PROBLEM DETAILS:
Please tally the lines in the material below that contain the word "data", and give the count only.

========================

Definition fork (fuel : nat) (old old_esp : Z) : P Z :=
  tr <- init_process fuel ;;
  x <- proc tr ;;
  th <- on_sc (deref threads (active_thread x)) ;;
  ox <- proc old ;;
  oth <- on_sc (deref threads (active_thread ox)) ;;
  oregs <- regs_of (active_thread ox) ;;
  upd_gregs (insert (active_thread x) oregs) ;;;
  oe <- ext_of old ;;
  data <- (match data_loc oe with Segments l => ret (Segments l) | _ => fault end) ;;
  on_sc (on_proc tr (set_handlers (signal_handlers ox))) ;;;
  pd <- on_pg (copy_tables kernel_page_directory (page_directory oe)) ;;
  s <- get ;;
  (match spaces s !! page_directory oe with Some m => upd_spaces (insert pd m) | None => fault end) ;;;
  on_pvfs (upd_vmem (fun m => memcpy m (base_kstack th) (base_kstack oth) PROCESS_KSTACK_SIZE_DEFAULT)) ;;;
  on_sc (modify (upd_threads (insert (active_thread x)
    (mk_thread fork_ret (u32 (old_esp - base_kstack oth + base_kstack th)) 8 16
       (u32 (base_kstack th + PROCESS_KSTACK_SIZE_DEFAULT)) (base_stack oth) (base_kstack th) (tstatus oth))))) ;;;
  let n := files_size (p_files oe) in
  l <- copy_files (Z.to_nat n) 0 (p_files oe) (replicate (Z.to_nat (n * sizeof_fd_t / sizeof_pointer)) Null) ;;
  e <- ext_of tr ;;
  upd_exts (insert tr (mk_pext (p_flags oe) pd data (heap_addr oe) (heap_size oe) (p_tty oe)
    (mk_files l n (files_count (p_files oe))) (children e) (parent e) (p_current_dir oe))) ;;;
  on_sc (scheduler_add_process tr) ;;;
  ret tr.

(** ** Exit *)

Context (stack rmv srt_end : Z) (stale : Z -> Z).

Fixpoint close_all (n : nat) (i : Z) (t : files_t) : P unit :=
  match n with
  | O => ret tt
  | S k =>
    match files t !! Z.to_nat i with
    | None => fault
    | Some Null => close_all k (i + 1) t
    | Some (Stale _) => fault
    | Some (Fd fd) => on_pvfs (close_file fd) ;;; close_all k (i + 1) t
    end
  end.
Fixpoint orphan (l : list Z) (init : Z) : P unit :=
  match l with
  | [] => ret tt
  | c :: r => on_ext c (set_parent init) ;;; orphan r init
  end.
(** The walk over the processes of the group behind its first one. *)
Fixpoint leave_list (n : nat) (p gptr gbef : Z) : P unit :=
  match n with
  | O => nofuel
  | S k =>
    if gptr =? 0 then ret tt else
    e <- on_sc (deref nodes gptr) ;;
    (if e.1 =? p then
       b <- on_sc (deref nodes gbef) ;;
       on_sc (modify (upd_nodes (insert gbef (b.1, e.2)))) ;;;
       on_sc (kfree_node gptr)
     else ret tt) ;;;
    e <- on_sc (deref nodes gptr) ;;
    leave_list k p e.2 gptr
  end.
(** [while(wptr)] never advances: it ends with the first waiting thread or not at
    all. *)
Definition wake_waiter (fuel : nat) (p wptr : Z) : P unit :=
  if wptr =? 0 then ret tt else
  e <- on_sc (deref nodes wptr) ;;
  th <- on_sc (deref threads e.1) ;;
  if tstatus th =? THREAD_STATUS_ASLEEP_CHILD then on_sc (scheduler_add_thread fuel p e.1) else nofuel.

Definition exit_process (fuel : nat) (p exitcode : Z) : P flow :=
  x <- proc p ;;
  if pid x =? 1 then fatal_kernel_error "Init exited." else
  free_process_memory fuel p ;;;
  e <- ext_of p ;;
  close_all (Z.to_nat (files_size (p_files e))) 0 (p_files e) ;;;
  on_pg (pt_free (page_directory e)) ;;;
  s <- get ;;
  match processes s !! 1%nat with
  | None => fault
  | Some init =>
    orphan (children e) init ;;;
    g <- group_of (pgroup x) ;;
    ge <- on_sc (deref nodes (gprocesses g)) ;;
    (if ge.1 =? p then
       put_group (pgroup x) (mk_group (gid_of g) ge.2 (gsession g)) ;;;
       on_sc (kfree_node (gprocesses g))
     else leave_list fuel p (gprocesses g) 0) ;;;
    x <- proc p ;;
    on_sc (on_proc p (set_pstatus PROCESS_STATUS_ZOMBIE)) ;;;
    on_sc (on_thread (active_thread x) (set_tstatus THREAD_STATUS_ZOMBIE)) ;;;
    on_regs (active_thread x) (fun r => mk_gregs exitcode (g_ebx r) (g_ecx r) (g_edx r) (g_edi r) (g_esi r) (g_ebp r)) ;;;
    e <- ext_of p ;;
    f <- (if parent e =? 0 then ret Returned else
            px <- proc (parent e) ;;
            s <- get ;;
            f <- on_sc (send_signal stack rmv srt_end stale fuel (processes s) (pid px) SIGCHLD) ;;
            match f with
            | Switched => ret Switched
            | Returned =>
              px <- proc (parent e) ;;
              wake_waiter fuel (parent e) (waiting_threads px) ;;;
              ret Returned
            end) ;;
    match f with
    | Switched => ret Switched
    | Returned =>
      th <- on_sc (deref threads (active_thread x)) ;;
      on_sc (kfree_node (base_kstack th)) ;;;
      on_sc (scheduler_remove_process stack rmv p)
    end
  end.

(** ** The first processes *)

Definition set_kernel_process (p : Z) : P unit :=
  modify (fun s => mk_psys (gs s) (pg s) (pvfs s) (exts s) (gregs s) (processes s) p (loose s) (spaces s) (tty_session s) (tty_foreground s)).
Definition set_tty_owner (se g : Z) : P unit :=
  modify (fun s => mk_psys (gs s) (pg s) (pvfs s) (exts s) (gregs s) (processes s) (kernel_process s) (loose s) (spaces s) se g).
Definition set_idle (p : Z) (s : sched H Q) : sched H Q :=
  mk_sched (procs s) (threads s) (mutexes s) (nodes s) (dnodes s) (words s) (sheap s) (p_ready_queue s)
    (current_process s) p (irq_list s) (wait_list s) (wait_mutex s) (signal_list s) (signal_mutex s).

(** [idle_loop] is the address of the loop; what is not assigned keeps what was in
    the memory. *)
Definition init_idle_process (idle_loop flags : Z) : P Z :=
  p <- on_sc (kalloc sizeof_process_t) ;;
  on_sc (modify (set_idle p)) ;;;
  t <- on_sc (kalloc 76) ;;
  k <- on_sc (kalloc 1024) ;;
  let kesp := u32 (k + 1024) in
  on_sc (modify (upd_threads (insert t (mk_thread idle_loop kesp 8 16 kesp (u32 (kesp - 1024)) (u32 (kesp - 1024)) 0)))) ;;;
  upd_gregs (insert t zero_regs) ;;;
  on_sc (modify (upd_procs (insert p (mk_process t (queue_init 1) 0 PROCESS_IDLE_PID fresh_group fresh_session PROCESS_STATUS_INIT fresh_handlers)))) ;;;
  upd_exts (insert p (set_tty flags (p_tty fresh) (set_directory kernel_page_directory fresh))) ;;;
  ret p.
Definition init_kernel_process (fresh_thread : thread) : P Z :=
  p <- on_sc (kalloc sizeof_process_t) ;;
  set_kernel_process p ;;;
  t <- on_sc (kalloc 76) ;;
  on_sc (modify (upd_threads (insert t fresh_thread))) ;;;
  on_sc (modify (upd_procs (insert p (mk_process t (queue_init 1) 0 PROCESS_KERNEL_PID fresh_group fresh_session PROCESS_STATUS_RUNNING fresh_handlers)))) ;;;
  upd_exts (insert p (set_directory kernel_page_directory fresh)) ;;;
  on_sc (modify (set_current p)) ;;;
  ret p.

Definition init_path : list Z := [47; 115; 121; 115; 47; 105; 110; 105; 116].
Definition home_dir : list Z := [47; 104; 111; 109; 101].

(** The rest of [spawn_init_process] once init is loaded; [tty1] is the terminal
    and [tty1_node] its node. *)
Definition setup_init (tty1 : Z) (tty1_node : nat) (tr : Z) : P unit :=
  session <- on_sc (kalloc 8) ;;
  sgroups <- on_sc (kalloc 8) ;;
  group <- on_sc (kalloc 12) ;;
  nd <- on_sc (kalloc 8) ;;
  on_sc (modify (upd_nodes (insert nd (tr, 0)))) ;;;
  upd_loose (insert group (mk_group 1 nd session)) ;;;
  on_gs (set_group 0 (mk_group 1 nd session)) ;;;
  on_gs (modify (fun g => mk_gsys (gsched g) (gbase g) (garr g) (u32 (groups_number g + 1)) (<[session := sgroups]> (sessions g)))) ;;;
  on_sc (modify (upd_nodes (insert sgroups (group, 0)))) ;;;
  on_sc (on_proc tr (set_group_session group session)) ;;;
  x <- proc tr ;;
  upd_gregs (insert (active_thread x) zero_regs) ;;;
  on_sc (on_thread (active_thread x) (fun t => set_context (eip t) (esp t) 27 35 t)) ;;;
  std <- on_pvfs (new_fd (mk_fd tty1_node 0 3 None)) ;;
  on_ext tr (fun e => set_tty 514 tty1 (set_files (mk_files [Fd std; Fd std; Fd std; Null; Null] 5 3) (set_current_dir home_dir e))) ;;;
  set_tty_owner session group ;;;
  on_sc (on_proc tr (set_handlers (replicate (Z.to_nat NSIG) 0))) ;;;
  on_sc (scheduler_add_process tr).
Definition spawn_init_process (fuel : nat) (zbuf eh buffer tty1 : Z) (tty1_node : nat) : P Z :=
  o <- on_pvfs (open_file ops zbuf init_path OPEN_MODE_R) ;;
  match o with
  | None => ret ERROR_FILE_NOT_FOUND
  | Some init_file =>
    tr <- init_process fuel ;;
    pd <- on_pg (get_kernel_pd_clone kernel_page_directory) ;;
    on_ext tr (set_directory pd) ;;;
    upd_spaces (insert pd (fun _ => 0)) ;;;
    elf <- load_into eh buffer tr init_file [] [] ;;
    on_pvfs (close_file init_file) ;;;
    if negb (elf =? ERROR_NONE) then ret elf else
    setup_init tty1 tty1_node tr ;;;
    ret ERROR_NONE
  end.
End Process.

(** ** Running the operations *)

Section Running.
Context {H Q W : Type} `{Allocator H} `{Queue Q}.
Implicit Types s : psys H Q W.

Definition with_gs s (g : gsys H Q) : psys H Q W :=
  mk_psys g (pg s) (pvfs s) (exts s) (gregs s) (processes s) (kernel_process s) (loose s) (spaces s) (tty_session s) (tty_foreground s).
Definition with_sc s (sc : sched H Q) : psys H Q W :=
  with_gs s (mk_gsys sc (gbase (gs s)) (garr (gs s)) (groups_number (gs s)) (sessions (gs s))).
Notation sc s := (gsched (gs s)).

Lemma on_sc_ok {A} (c : M (sched H Q) A) s a sc' : c (sc s) = Ok a sc' -> on_sc c s = Ok a (with_sc s sc').
Proof. intros Hc. unfold on_sc, on_gs, on_sched. by rewrite Hc. Qed.
Lemma proc_ok p x s : procs (sc s) !! p = Some x -> proc p s = Ok x s.
Proof. intros Hp. unfold proc. rewrite (on_sc_ok _ _ _ _ (deref_ok procs p x (sc s) Hp)). by destruct s as [[] ? ? ? ? ? ? ? ? ? ?]. Qed.
Lemma thread_ok t x s : threads (sc s) !! t = Some x -> on_sc (deref threads t) s = Ok x s.
Proof. intros Hp. rewrite (on_sc_ok _ _ _ _ (deref_ok threads t x (sc s) Hp)). by destruct s as [[] ? ? ? ? ? ? ? ? ? ?]. Qed.
Lemma ext_of_ok p x s : exts s !! p = Some x -> ext_of p s = Ok x s.
Proof. intros Hp. unfold ext_of. by rewrite Hp. Qed.
Definition with_exts s f : psys H Q W :=
  mk_psys (gs s) (pg s) (pvfs s) (f (exts s)) (gregs s) (processes s) (kernel_process s) (loose s) (spaces s) (tty_session s) (tty_foreground s).
Lemma upd_exts_ok f s : upd_exts f s = Ok tt (with_exts s f).
Proof. done. Qed.
Lemma on_ext_ok p f x s : exts s !! p = Some x -> on_ext p f s = Ok tt (with_exts s (insert p (f x))).
Proof. intros Hp. unfold on_ext. by rewrite (bind_ok _ _ _ _ _ (ext_of_ok p x s Hp)). Qed.
Lemma regs_of_ok t x s : gregs s !! t = Some x -> regs_of t s = Ok x s.
Proof. intros Hp. unfold regs_of. by rewrite Hp. Qed.

(** The group at an address, as a value. *)
Definition group_view s (g : Z) : option pgroup_t :=
  if in_groups (gs s) g then garr (gs s) !! Z.to_nat (group_index (gs s) g) else loose s !! g.
Lemma in_groups_index (g : gsys H Q) p : in_groups g p = true -> 0 <= group_index g p < groups_size g.
Proof. unfold in_groups, group_index. intros [Ha%Z.leb_le Hb%Z.ltb_lt]%andb_true_iff. split; [apply Z.div_pos; lia|apply Z.div_lt_upper_bound; lia]. Qed.
Lemma group_of_ok g x s : group_view s g = Some x -> group_of g s = Ok x s.
Proof.
  unfold group_view, group_of. unfold get, bind. destruct (in_groups (gs s) g) eqn:Ei; intros Hx; [|by rewrite Hx].
  pose proof (in_groups_index _ _ Ei). unfold on_gs, group_at. dec_false (groups_size (gs s) <=? group_index (gs s) g). rewrite Hx. by destruct s.
Qed.
(** The state after the assignment of a group. *)
Definition with_group s (g : Z) (x : pgroup_t) : psys H Q W :=
  if in_groups (gs s) g then with_gs s (mk_gsys (sc s) (gbase (gs s)) (<[Z.to_nat (group_index (gs s) g) := x]> (garr (gs s))) (groups_number (gs s)) (sessions (gs s)))
  else mk_psys (gs s) (pg s) (pvfs s) (exts s) (gregs s) (processes s) (kernel_process s) (<[g := x]> (loose s)) (spaces s) (tty_session s) (tty_foreground s).
Lemma put_group_ok g x s : put_group g x s = Ok tt (with_group s g x).
Proof. unfold put_group, with_group, get, bind. by destruct (in_groups (gs s) g). Qed.
Lemma with_group_view s g x y : group_view s g = Some y -> group_view (with_group s g x) g = Some x.
Proof.
  unfold group_view, with_group. destruct (in_groups (gs s) g) eqn:Ei; cbn [gs with_gs loose]; intros Hy.
  - assert (in_groups (mk_gsys (sc s) (gbase (gs s)) (<[Z.to_nat (group_index (gs s) g) := x]> (garr (gs s))) (groups_number (gs s)) (sessions (gs s))) g = true) as ->.
    { unfold in_groups, groups_size in *. cbn [gbase garr]. by rewrite length_insert. }
    cbn [garr]. apply list_lookup_insert_eq. by eapply lookup_lt_Some.
  - rewrite Ei. apply lookup_insert_eq.
Qed.
Lemma with_group_rest s g x : exts (with_group s g x) = exts s /\ sc (with_group s g x) = sc s /\ processes (with_group s g x) = processes s /\
  kernel_process (with_group s g x) = kernel_process s /\ pvfs (with_group s g x) = pvfs s /\ pg (with_group s g x) = pg s /\
  gregs (with_group s g x) = gregs s /\ spaces (with_group s g x) = spaces s.
Proof. unfold with_group. by destruct (in_groups (gs s) g). Qed.

(** ** The process table *)

(** Every entry is a process with that number. *)
Definition pids_ok s : Prop :=
  forall i p, processes s !! i = Some p -> p <> 0 -> exists x, procs (sc s) !! p = Some x /\ pid x = Z.of_nat i.

Lemma pids_unique s i j p : pids_ok s -> processes s !! i = Some p -> processes s !! j = Some p -> p <> 0 -> i = j.
Proof. intros Hok Hi Hj Hp. destruct (Hok i p Hi Hp) as (x & Hx & Hpi), (Hok j p Hj Hp) as (y & Hy & Hpj). simplify_eq. lia. Qed.

Lemma free_pid_spec l : forall j k, free_pid l j = Some k ->
  exists i, k = j + Z.of_nat i /\ l !! i = Some 0 /\ forall a p, (a < i)%nat -> l !! a = Some p -> p <> 0.
Proof.
  induction l as [|p r IH]; intros j k Hk; [done|]. cbn [free_pid] in Hk. destruct (Z.eqb_spec p 0) as [-> |Hne].
  - injection Hk as <-. exists 0%nat. split; [lia|]. split; [done|]. lia.
  - destruct (IH _ _ Hk) as (i & -> & Hi & Ha). exists (S i). split; [lia|]. split; [done|].
    intros [|a] q Hlt Hq; cbn in Hq; [congruence|]. apply (Ha a); [lia|done].
Qed.
End Running.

========================

EXERCISE RESULT:
2